What is required: Reproduce this listing from its first line through the line with "by the goroutine", inclusive, leaving out all that follows.

====

(** C2: a dial failure is per-pair recoverable.  For an accepted connection
    whose connector call fails, [handleConn] logs the failure, the inbound
    connection is closed (by a deferred [in.Close()] in part_001; in main.go
    by the goroutine that [handleConn] started for it, once the deferred
    [cancel()] has run), and [handleConn] returns; [p.err], the accept loop
    and the other pairs are untouched, and the accept loop can go on
    accepting. *)
Theorem dial_failure_is_per_pair :
  (forall (p : Part001.state) k c e,
      Part001.reachable p -> conns_of p !! k = Some c ->
      Part001.hc c = Part001.HDial ->
      exists p',
        Part001.step (EvConn k (Part001.Dial (Some e))) p = Some p'
        /\ conns_of p' !! k
           = Some (Part001.Pair Part001.HReturned (Part001.lwg c)
                     (close_in (Part001.sp c)))
        /\ err p' = err p /\ pc p' = pc p
        /\ out p' = out p ++ [dial_failed_log e]
        /\ (forall j, j <> k -> conns_of p' !! j = conns_of p !! j)
        /\ (pc p = MAccept -> forall a, Part001.step (EvAccept a) p' <> None))
  /\ (forall (p : MainGo.state) k c e,
      MainGo.reachable p -> conns_of p !! k = Some c ->
      MainGo.hc c = MainGo.HDial ->
      exists p' c',
        MainGo.step (EvConn k (MainGo.Dial (Some e))) p = Some p'
        /\ conns_of p' !! k = Some c'
        /\ MainGo.hc c' = MainGo.HReturned /\ MainGo.ctx_done c' = true
        /\ err p' = err p /\ pc p' = pc p
        /\ out p' = out p ++ [dial_failed_log e]
        /\ (forall j, j <> k -> conns_of p' !! j = conns_of p !! j)
        /\ (pc p = MAccept -> forall a, MainGo.step (EvAccept a) p' <> None)
        /\ (in_closed (MainGo.sp c') = true
            \/ exists p'' c'',
                MainGo.step (EvConn k MainGo.CloseIn) p' = Some p''
                /\ conns_of p'' !! k = Some c''
                /\ in_closed (MainGo.sp c'') = true
                /\ err p'' = err p /\ pc p'' = pc p
                /\ (forall j, j <> k -> conns_of p'' !! j = conns_of p !! j))).
Proof.
  split; [exact Part001_dial_failure | exact MainGo_dial_failure].
Qed.

Lemma dial_failure_is_per_pair_witness :
  Part001.reachable two_pairs
  /\ conns_of two_pairs !! 1 = Some Part001.handleConn_start
  /\ Part001.hc Part001.handleConn_start = Part001.HDial
  /\ exists p',
      Part001.step (EvConn 1 (Part001.Dial (Some (ErrMsg "connection refused"))))
        two_pairs = Some p'
      /\ conns_of p' !! 1
         = Some (Part001.Pair Part001.HReturned 0 (close_in accepted))
      /\ err p' = None /\ pc p' = MAccept
      /\ out p' = [dial_failed_log (ErrMsg "connection refused")]
      /\ (forall j, j <> 1 -> conns_of p' !! j = conns_of two_pairs !! j)
      /\ (pc two_pairs = MAccept ->
          forall a, Part001.step (EvAccept a) p' <> None).
Proof.
  assert (Hreach : Part001.reachable two_pairs)
    by (exists two_accepted; reflexivity).
  split; [exact Hreach |]. split; [reflexivity |]. split; [reflexivity |].
  exact (proj1 dial_failure_is_per_pair two_pairs 1 Part001.handleConn_start
           (ErrMsg "connection refused") Hreach eq_refl eq_refl).
Defined.

(** ** Tearing a pair down *)

(** In part_001 a copy goroutine that is still running has both
    connections open: nothing closes them before [wg.Wait()] returns. *)
Lemma Part001_open_while_copying (p : Part001.state) k c d :
  Part001.reachable p -> conns_of p !! k = Some c ->
  get_task d (Part001.sp c) = Copying ->
  Part001.hc c = Part001.HWait
  /\ in_closed (Part001.sp c) = false /\ out_closed (Part001.sp c) = false.
Proof.
  intros Hreach Hk Ht.
  pose proof (pairs_invariant _ _ _ Part001Facts.part001_pair_inv_start
                Part001Facts.part001_pair_inv_step p Hreach k c Hk) as [_ Hpc].
  destruct (Part001.hc c).
  - destruct Hpc as (_ & _ & _ & _ & Hf & Hb). destruct d; cbn in Ht; congruence.
  - tauto.
  - destruct Hpc as (_ & _ & Hfin & Hnot).
    destruct (dialed (Part001.sp c)).
    + destruct (Hfin eq_refl) as (Hf & Hb & _).
      destruct d; cbn in Ht; rewrite Ht in *; discriminate.
    + destruct (Hnot eq_refl) as (Hf & Hb). destruct d; cbn in Ht; congruence.
Qed.

(** The claim C4 fails on this run of part_001: one copy goroutine has
    finished, yet both connections are open and stay open for as long as
    the other one runs; the other copy goroutine is not unblocked and
    [handleConn] cannot return. *)
Lemma first_finish_closes_nothing :
  Part001.exec copy_back_ends_first init = Some half_finished
  /\ conns_of half_finished !! 0
     = Some (Part001.Pair Part001.HWait 1
               (Conns false true false empty_stream (Stream [] true [])
                      Copying (Finished EndEOF)))
  /\ Part001.step (EvConn 0 (Part001.Copy Fwd UseOfClosed)) half_finished = None
  /\ Part001.step (EvConn 0 (Part001.Copy Fwd ReadEOF)) half_finished = None
  /\ Part001.step (EvConn 0 Part001.Wait) half_finished = None
  /\ (forall evs p' c',
         Part001.exec evs half_finished = Some p' ->
         conns_of p' !! 0 = Some c' ->
         copy_fwd (Part001.sp c') = Copying ->
         in_closed (Part001.sp c') = false /\ out_closed (Part001.sp c') = false).
Proof.
  repeat (split; [reflexivity |]).
  intros evs p' c' Hexec Hc' Ht.
  assert (Hreach : Part001.reachable p').
  { eapply reachable_exec; [| exact Hexec].
    exists copy_back_ends_first. reflexivity. }
  apply (Part001_open_while_copying p' 0 c' Fwd Hreach Hc' Ht).
Qed.

(** In main.go [handleConn] does not return once the dial has succeeded:
    the local wait group was incremented for the two goroutines that close
    the connections, which never call [wg.Done()]. *)
Lemma MainGo_handleConn_stays_in_wait (p : MainGo.state) k c :
  MainGo.reachable p -> conns_of p !! k = Some c ->
  dialed (MainGo.sp c) = true ->
  MainGo.hc c = MainGo.HWait /\ 2 <= MainGo.lwg c
  /\ MainGo.pair_step MainGo.Wait c = None.
Proof.
  intros Hreach Hk Hd.
  pose proof (pairs_invariant _ _ _ MainGoFacts.maingo_pair_inv_start
                MainGoFacts.maingo_pair_inv_step p Hreach k c Hk)
    as (_ & _ & _ & Hpc & _).
  cbn. destruct (MainGo.hc c); try (destruct Hpc; congruence).
  destruct Hpc as (Hw & _). split; [reflexivity |]. split; [lia |].
  destruct (MainGo.lwg c); [lia | reflexivity].
Qed.

Lemma Part001_teardown (p : Part001.state) k c :
  Part001.reachable p -> conns_of p !! k = Some c ->
  (in_closed (Part001.sp c) = true \/ out_closed (Part001.sp c) = true ->
   Part001.hc c = Part001.HReturned)
  /\ (Part001.hc c = Part001.HReturned -> dialed (Part001.sp c) = true ->
      finished (copy_fwd (Part001.sp c)) = true
      /\ finished (copy_back (Part001.sp c)) = true
      /\ in_closed (Part001.sp c) = true /\ out_closed (Part001.sp c) = true)
  /\ (Part001.hc c = Part001.HWait ->
      finished (copy_fwd (Part001.sp c)) = true ->
      finished (copy_back (Part001.sp c)) = true ->
      exists p',
        Part001.step (EvConn k Part001.Wait) p = Some p'
        /\ conns_of p' !! k
           = Some (Part001.Pair Part001.HReturned 0
                     (close_in (close_out (Part001.sp c))))).
Proof.
  intros Hreach Hk.
  pose proof (pairs_invariant _ _ _ Part001Facts.part001_pair_inv_start
                Part001Facts.part001_pair_inv_step p Hreach k c Hk) as [_ Hpc].
  pose proof (wg_counts _ _ _ Part001Facts.part001_returned_start
                Part001Facts.part001_returned_step p Hreach) as Hwg.
  split; [| split].
  - intros Hcl. destruct (Part001.hc c); [| | reflexivity];
      destruct Hpc as (_ & _ & Hi & Ho & _); destruct Hcl; congruence.
  - intros Hhc Hd. rewrite Hhc in Hpc. destruct Hpc as (Hi & Ho & Hfin & _).
    destruct (Hfin Hd) as (Hf & Hb & _). rewrite Ho, Hd. auto.
  - intros Hhc Hf Hb. rewrite Hhc in Hpc. destruct Hpc as (Hw & _).
    assert (Hlwg : Part001.lwg c = 0).
    { destruct (copy_fwd (Part001.sp c)), (copy_back (Part001.sp c));
        cbn in *; congruence. }
    assert (Hlive : 0 < live Part001.returned (conns_of p)).
    { eapply live_pos; [exact Hk |]. unfold Part001.returned. rewrite Hhc.
      reflexivity. }
    destruct (wg p) as [| n] eqn:Hn; [lia |].
    eexists. split.
    + cbn. rewrite Hk. cbn. rewrite Hhc, Hlwg, Hn. cbn. reflexivity.
    + cbn. apply list_lookup_insert_eq. eapply lookup_lt_Some. exact Hk.
Qed.
(** * GenesisH0: genesis-block construction and proof-of-work nonce search

    A shallow embedding of [genesis.py].  Python values are embedded as
    follows: [int] as [Z] (unbounded), [bytes] as [list byte], ASCII/hex
    [str] values as [string], the coinbase timestamp (an arbitrary Python 3
    [str]) as its list of code points, and the one number that Python may turn
    into a [float] (the difficulty target) as an exact rational.  A call
    yields a value or an exception ([sys.exit] raises [SystemExit]); [print]
    is an event of an output trace; the [while True] loop takes fuel.

    The libraries the program imports are modelled next to it: [struct],
    Construct 2.x, and the hash functions, which the program takes from a
    record [Libs] so that its properties hold for every implementation;
    SHA-256 and scrypt are also written out, to run the program on the
    genesis headers of Bitcoin and Litecoin. *)

From Stdlib Require Import ZArith QArith Qpower List String Ascii Bool Lia.
From Stdlib Require Import Uint63.
From Stdlib.Strings Require Import Byte.
From Stdlib Require Import DecimalString.
Import ListNotations.
Close Scope Q_scope.
Local Open Scope Z_scope.

(* ================================================================== *)
(** ** Python runtime: results, exceptions, output *)

Definition bytes := list byte.

Definition byte_of_Z (z : Z) : byte :=
  match Byte.of_N (Z.to_N (Z.land z 0xff)) with
  | Some b => b
  | None => x00
  end.

Definition Z_of_byte (b : byte) : Z := Z.of_N (Byte.to_N b).

(** The exceptions the program can end with.  [SystemExit] is what
    [sys.exit(msg)] raises: uncaught, it writes [msg] to stderr and the
    process ends with status 1, as it does for every other uncaught
    exception. *)
Inductive exn : Type :=
| ValueError
| TypeError
| AttributeError
| UnicodeEncodeError
| StructError
| FieldError
| SystemExit (msg : string).

(** What a function call yields: a value or an exception. *)
Inductive res (A : Type) : Type :=
| Ok (a : A)
| Raise (e : exn).
Arguments Ok {A} a.
Arguments Raise {A} e.

Definition rbind {A B} (m : res A) (f : A -> res B) : res B :=
  match m with
  | Ok a => f a
  | Raise e => Raise e
  end.

(** How a run ends: it returns, an exception goes uncaught, or (in the model
    only) the fuel given to the [while True] loop runs out. *)
Inductive outcome (A : Type) : Type :=
| Return (a : A)
| Raised (e : exn)
| OutOfFuel.
Arguments Return {A} a.
Arguments Raised {A} e.
Arguments OutOfFuel {A}.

====

Exercise result:
(** C2: a dial failure is per-pair recoverable.  For an accepted connection
    whose connector call fails, [handleConn] logs the failure, the inbound
    connection is closed (by a deferred [in.Close()] in part_001; in main.go
    by the goroutine that [handleConn] started for it, once the deferred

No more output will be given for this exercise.